Chère couleur de ma vie,

Je t'écris cette deuxième lettre rapprochée car j'ai rencontré ta soeur dimanche dernier. Véronique a été très froide. Je lui ai donné de tes nouvelles et expliqué ta réussite actuelle dans notre pays. Elle a hoché la tête lorsque je lui ai parlé de nous. Il y a eu un moment d'hésitation où j'ai l'impression qu'elle voulait me dire quelque chose, puis non… Véronique m'a ensuite congédié poliment. Avant de nous quitter, elle s'est renseignée sur les dates de représentation de l'Opéra et puis a ajouté sans conviction que je pouvais repasser "si j'en avais envie".

Vous avez quelques traits de visage en commun ainsi que des intonations. En revanche, elle m'est apparue peu guillerette (proposé par l'écrivain public, ce mot me fait rire …) pour ne pas dire triste. Véronique est restée tout aussi froide quand ses bambins (j'aime ce diminutif!) sont venues lui demander l'autorisation de regarder je ne sais quelle émission télé. Est-ce que tu ne devrais pas lui écrire?

Samedi, après la répétition, le directeur de l'Opéra m'a emmené voir la showcase de Katerine, un artiste de chanson française. Outre le look de dandy, c'est un fou qui nous a fait un numéro hilarant du gars maladroit et désabusé tout au long de sa prestation. Il a chanté trois de ces compositions que j'ai trouvé très chouette. Je t'envoie ci-joint Robots après tout, son dernier album.

Les répétitions sont un peu pénibles en ce moment car je suis en délicatesse avec le metteur en scène. Son exigence vire au délire paranoïaque. Je me suis opposé à lui sur certains points, notamment sur le rythme soutenu de notre travail. Après m'avoir traité de tous les noms, il a fini par m'exempter de certaines demi-journées. Cela reposera ma voix. Je peux aussi me ressourcer par des balades et par les lectures que tu m'avais suggéré.
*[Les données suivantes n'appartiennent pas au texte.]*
Definition mp_typeof (c : Z) : mp_type := mp_type_hint c.

(** ** Sizes and encoders *)

Definition mp_sizeof_array (size : Z) : Z :=
  if size <=? 15 then 1 else if size <=? UINT16_MAX then 1 + 2 else 1 + 4.
Definition mp_encode_array (size : Z) : list Z :=
  if size <=? 15 then mp_store_u8 (Z.lor 0x90 size)
  else if size <=? UINT16_MAX then mp_store_u8 0xdc ++ mp_store_u16 size
  else mp_store_u8 0xdd ++ mp_store_u32 size.

Definition mp_sizeof_map (size : Z) : Z :=
  if size <=? 15 then 1 else if size <=? UINT16_MAX then 1 + 2 else 1 + 4.
Definition mp_encode_map (size : Z) : list Z :=
  if size <=? 15 then mp_store_u8 (Z.lor 0x80 size)
  else if size <=? UINT16_MAX then mp_store_u8 0xde ++ mp_store_u16 size
  else mp_store_u8 0xdf ++ mp_store_u32 size.

Definition fixed_ext (len : Z) : bool := negb (len =? 0) && (len <=? 16) && negb (mp_ext_hint (len - 1) =? 0).
Definition mp_sizeof_extl (len : Z) : Z :=
  if fixed_ext len then 2 else if len <=? UINT8_MAX then 3 else if len <=? UINT16_MAX then 4 else 6.
Definition mp_sizeof_ext (len : Z) : Z := u32 (mp_sizeof_extl len + len).
Definition mp_encode_extl (type len : Z) : list Z :=
  (if fixed_ext len then mp_store_u8 (mp_ext_hint (len - 1))
   else if len <=? UINT8_MAX then mp_store_u8 0xc7 ++ mp_store_u8 len
   else if len <=? UINT16_MAX then mp_store_u8 0xc8 ++ mp_store_u16 len
   else mp_store_u8 0xc9 ++ mp_store_u32 len) ++ mp_store_u8 type.
Definition mp_encode_ext (type : Z) (str : list Z) (len : Z) : outcome (list Z) :=
  bytes ← mp_memcpy str len; Done (mp_encode_extl type len ++ bytes).

Definition mp_sizeof_uint (num : Z) : Z :=
  if num <=? 0x7f then 1 else if num <=? UINT8_MAX then 1 + 1 else if num <=? UINT16_MAX then 1 + 2
  else if num <=? UINT32_MAX then 1 + 4 else 1 + 8.
Definition mp_encode_uint (num : Z) : list Z :=
  if num <=? 0x7f then mp_store_u8 num
  else if num <=? UINT8_MAX then mp_store_u8 0xcc ++ mp_store_u8 num
  else if num <=? UINT16_MAX then mp_store_u8 0xcd ++ mp_store_u16 num
  else if num <=? UINT32_MAX then mp_store_u8 0xce ++ mp_store_u32 num
  else mp_store_u8 0xcf ++ mp_store_u64 num.

Definition mp_sizeof_int (num : Z) : outcome Z :=
  if negb (num <? 0) then Faults else
  Done (if -0x20 <=? num then 1
        else if (- 2 ^ 7 <=? num) && (num <=? 2 ^ 7 - 1) then 1 + 1
        else if (- 2 ^ 15 <=? num) && (num <=? UINT16_MAX) then 1 + 2
        else if (- 2 ^ 31 <=? num) && (num <=? UINT32_MAX) then 1 + 4
        else 1 + 8).
Definition mp_encode_int (num : Z) : outcome (list Z) :=
  if negb (num <? 0) then Faults else
  Done (if -0x20 <=? num then mp_store_u8 (Z.lor 0xe0 num)
        else if - 2 ^ 7 <=? num then mp_store_u8 0xd0 ++ mp_store_u8 num
        else if - 2 ^ 15 <=? num then mp_store_u8 0xd1 ++ mp_store_u16 num
        else if - 2 ^ 31 <=? num then mp_store_u8 0xd2 ++ mp_store_u32 num
        else mp_store_u8 0xd3 ++ mp_store_u64 num).

Definition mp_sizeof_float (num : Z) : Z := 1 + 4.
Definition mp_sizeof_double (num : Z) : Z := 1 + 8.
Definition mp_encode_float (num : Z) : list Z := mp_store_u8 0xca ++ mp_store_float num.
Definition mp_encode_double (num : Z) : list Z := mp_store_u8 0xcb ++ mp_store_double num.

Definition mp_sizeof_strl (len : Z) : Z :=
  if len <=? 31 then 1 else if len <=? UINT8_MAX then 1 + 1 else if len <=? UINT16_MAX then 1 + 2 else 1 + 4.
Definition mp_sizeof_str (len : Z) : Z := u32 (mp_sizeof_strl len + len).
Definition mp_encode_strl (len : Z) : list Z :=
  if len <=? 31 then mp_store_u8 (Z.lor 0xa0 (u8 len))
  else if len <=? UINT8_MAX then mp_store_u8 0xd9 ++ mp_store_u8 len
  else if len <=? UINT16_MAX then mp_store_u8 0xda ++ mp_store_u16 len
  else mp_store_u8 0xdb ++ mp_store_u32 len.
Definition mp_encode_str (str : list Z) (len : Z) : outcome (list Z) :=
  bytes ← mp_memcpy str len; Done (mp_encode_strl len ++ bytes).

Definition mp_sizeof_binl (len : Z) : Z :=
  if len <=? UINT8_MAX then 1 + 1 else if len <=? UINT16_MAX then 1 + 2 else 1 + 4.
Definition mp_sizeof_bin (len : Z) : Z := u32 (mp_sizeof_binl len + len).
Definition mp_encode_binl (len : Z) : list Z :=
  if len <=? UINT8_MAX then mp_store_u8 0xc4 ++ mp_store_u8 len
  else if len <=? UINT16_MAX then mp_store_u8 0xc5 ++ mp_store_u16 len
  else mp_store_u8 0xc6 ++ mp_store_u32 len.
Definition mp_encode_bin (str : list Z) (len : Z) : outcome (list Z) :=
  bytes ← mp_memcpy str len; Done (mp_encode_binl len ++ bytes).

Definition mp_sizeof_nil : Z := 1.
Definition mp_encode_nil : list Z := mp_store_u8 0xc0.
Definition mp_sizeof_bool (val : bool) : Z := 1.
Definition mp_encode_bool (val : bool) : list Z := mp_store_u8 (Z.lor 0xc2 (if val then 1 else 0)).

(** *** The safe variants

    The number of bytes left, when there is one, goes down by the size of the
    encoding; nothing is stored when it gets negative. *)
Definition safely (size : Z) (bytes : outcome (list Z)) (data_sz : option Z) : outcome (list Z * option Z) :=
  match data_sz with
  | None => bytes ← bytes; Done (bytes, None)
  | Some sz =>
      let sz := sz - size in
      if sz <? 0 then Done ([], Some sz) else bytes ← bytes; Done (bytes, Some sz)
  end.
Definition mp_encode_array_safe data_sz size := safely (mp_sizeof_array size) (Done (mp_encode_array size)) data_sz.
Definition mp_encode_map_safe data_sz size := safely (mp_sizeof_map size) (Done (mp_encode_map size)) data_sz.
Definition mp_encode_extl_safe data_sz type len := safely (mp_sizeof_extl len) (Done (mp_encode_extl type len)) data_sz.
Definition mp_encode_ext_safe data_sz type str len := safely (mp_sizeof_ext len) (mp_encode_ext type str len) data_sz.
Definition mp_encode_uint_safe data_sz num := safely (mp_sizeof_uint num) (Done (mp_encode_uint num)) data_sz.
Definition mp_encode_int_safe (data_sz : option Z) num : outcome (list Z * option Z) :=
  match data_sz with
  | None => safely 0 (mp_encode_int num) None
  | Some _ => size ← mp_sizeof_int num; safely size (mp_encode_int num) data_sz
  end.
Definition mp_encode_float_safe data_sz num := safely (mp_sizeof_float num) (Done (mp_encode_float num)) data_sz.
Definition mp_encode_double_safe data_sz num := safely (mp_sizeof_double num) (Done (mp_encode_double num)) data_sz.
Definition mp_memcpy_safe data_sz str len := safely len (mp_memcpy str len) data_sz.
Definition mp_encode_strl_safe data_sz len := safely (mp_sizeof_strl len) (Done (mp_encode_strl len)) data_sz.
Definition mp_encode_str_safe data_sz str len := safely (mp_sizeof_str len) (mp_encode_str str len) data_sz.
Definition mp_encode_binl_safe data_sz len := safely (mp_sizeof_binl len) (Done (mp_encode_binl len)) data_sz.
Definition mp_encode_bin_safe data_sz str len := safely (mp_sizeof_bin len) (mp_encode_bin str len) data_sz.
Definition mp_encode_nil_safe data_sz := safely mp_sizeof_nil (Done mp_encode_nil) data_sz.
Definition mp_encode_bool_safe data_sz val := safely (mp_sizeof_bool val) (Done (mp_encode_bool val)) data_sz.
Je t'écris aussi vite parce que tu me manques beaucoup. Je suis un être social et qui vit mal la solitude, tu le sais, alors l'éloignement dans une contrée où je parle difficilement la langue est un supplice pour moi. J'espère que les représentations transcenderons comme d'habitude les moments douloureux.

Je t'adresse mon chant doux et sauvage, celui qui n'appartient qu'à nous!